Exercise brief:
Determine how many lines in the records that follow hold the string "done". Only that number should be returned.

──────── Data for this exercise

Definition default : t := mk IPv4Header.default [].

Definition header (d : t) : IPv4Header.t := _header d.
Definition payload (d : t) : BufferList.t := _payload d.

(** [parse]: the result of [_header.parse] is not used. *)
Definition parse (buffer : Buffer.t) (d : t) : ParseResult * t :=
  let p := NetParser.make buffer in
  let '(_, h, p) := IPv4Header.parse p (_header d) in
  let d := d <| _header := h |> in
  let d := d <| _payload := BufferList.of_buffer (NetParser.buffer p) |> in
  if negb (BufferList.size (_payload d) =? IPv4Header.payload_length (_header d))
  then (PacketTooShort, d)
  else (NetParser.get_error p, d).

Definition serialize (d : t) : outcome BufferList.t :=
  if negb (BufferList.size (_payload d) =? IPv4Header.payload_length (_header d))
  then Throw (runtime_error "IPv4Datagram::serialize: payload is wrong size")
  else
    let header_out := _header d in
    let header_out := header_out <| IPv4Header.cksum := 0 |> in
    let! header_zero_checksum := IPv4Header.serialize header_out in
    let check := InternetChecksum.make 0 in
    let check := InternetChecksum.add header_zero_checksum check in
    let header_out := header_out <| IPv4Header.cksum := InternetChecksum.value check |> in
    let! hdr := IPv4Header.serialize header_out in
    let ret := BufferList.append (BufferList.of_string hdr) [] in
    let ret := BufferList.append (_payload d) ret in
    Ok ret.

(** ** Lemmas *)

(** A datagram whose fields are in range and whose length field is right. *)
Record wf (d : t) : Prop := {
  wf_header : IPv4Header.wf (header d);
  wf_ver : IPv4Header.ver (header d) = 4;
  wf_hlen : 5 <= IPv4Header.hlen (header d);
  wf_len : IPv4Header.len (header d) =
    4 * IPv4Header.hlen (header d) + zlen (BufferList.concatenate (payload d)) }.

Definition filled (h : IPv4Header.t) : IPv4Header.t :=
  h <| IPv4Header.cksum := InternetChecksum.value
         (InternetChecksum.add (IPv4Header.encode (h <| IPv4Header.cksum := 0 |>))
            (InternetChecksum.make 0)) |>.

Definition wire (d : t) : bytes :=
  IPv4Header.encode (filled (header d)) ++ BufferList.concatenate (payload d).

Lemma filled_wf h : IPv4Header.wf h -> IPv4Header.wf (filled h).
Proof.
  intros []. pose proof (InternetChecksum.value_u16 (InternetChecksum.add
    (IPv4Header.encode (h <| IPv4Header.cksum := 0 |>)) (InternetChecksum.make 0))).
  by split.
Qed.

Lemma ip_wire_length d : wf d -> zlen (wire d) = IPv4Header.len (header d).
Proof.
  intros [_ _ ? ->]. unfold wire. rewrite zlen_app, IPv4Header.ip_encode_length; [done|]. done.
Qed.

Lemma payload_length_eq d : wf d ->
  IPv4Header.payload_length (header d) = zlen (BufferList.concatenate (payload d)).
Proof.
  intros [[] _ ? Hlen]. unfold IPv4Header.payload_length. rewrite Hlen in *. pose_zlen.
  rewrite u16_small; lia.
Qed.

Lemma ip_serialize_wire d : wf d ->
  exists bl, serialize d = Ok bl /\ BufferList.concatenate bl = wire d.
Proof.
  intros Hwf. pose proof (payload_length_eq d Hwf) as Hpl. pose proof (filled_wf _ (wf_header d Hwf)) as Hf.
  assert (zlen (BufferList.concatenate (payload d)) < MAX16).
  { pose proof (wf_len d Hwf). destruct (wf_header d Hwf). lia. }
  unfold serialize. change (_header d) with (header d). change (_payload d) with (payload d).
  rewrite Hpl, BufferList.size_concatenate by lia.
  rewrite Z.eqb_refl. cbn [negb]. destruct Hwf as [Hh Hv Hl _].
  rewrite IPv4Header.ip_serialize_encode; [|by destruct Hh; split|done..]. cbn [obind].
  rewrite IPv4Header.ip_serialize_encode; [|exact Hf|done..]. cbn [obind].
  eexists. split; [done|]. unfold BufferList.of_string.
  rewrite !BufferList.concatenate_append, !BufferList.concatenate_cons.
  rewrite Buffer.str_of_string;
    [|rewrite IPv4Header.ip_encode_length by done; change (IPv4Header.hlen _) with (IPv4Header.hlen (header d));
      destruct Hh; lia].
  change (BufferList.concatenate []) with (@nil byte). by rewrite ?app_nil_l, ?app_nil_r.
Qed.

────────────────

Expected answer:
5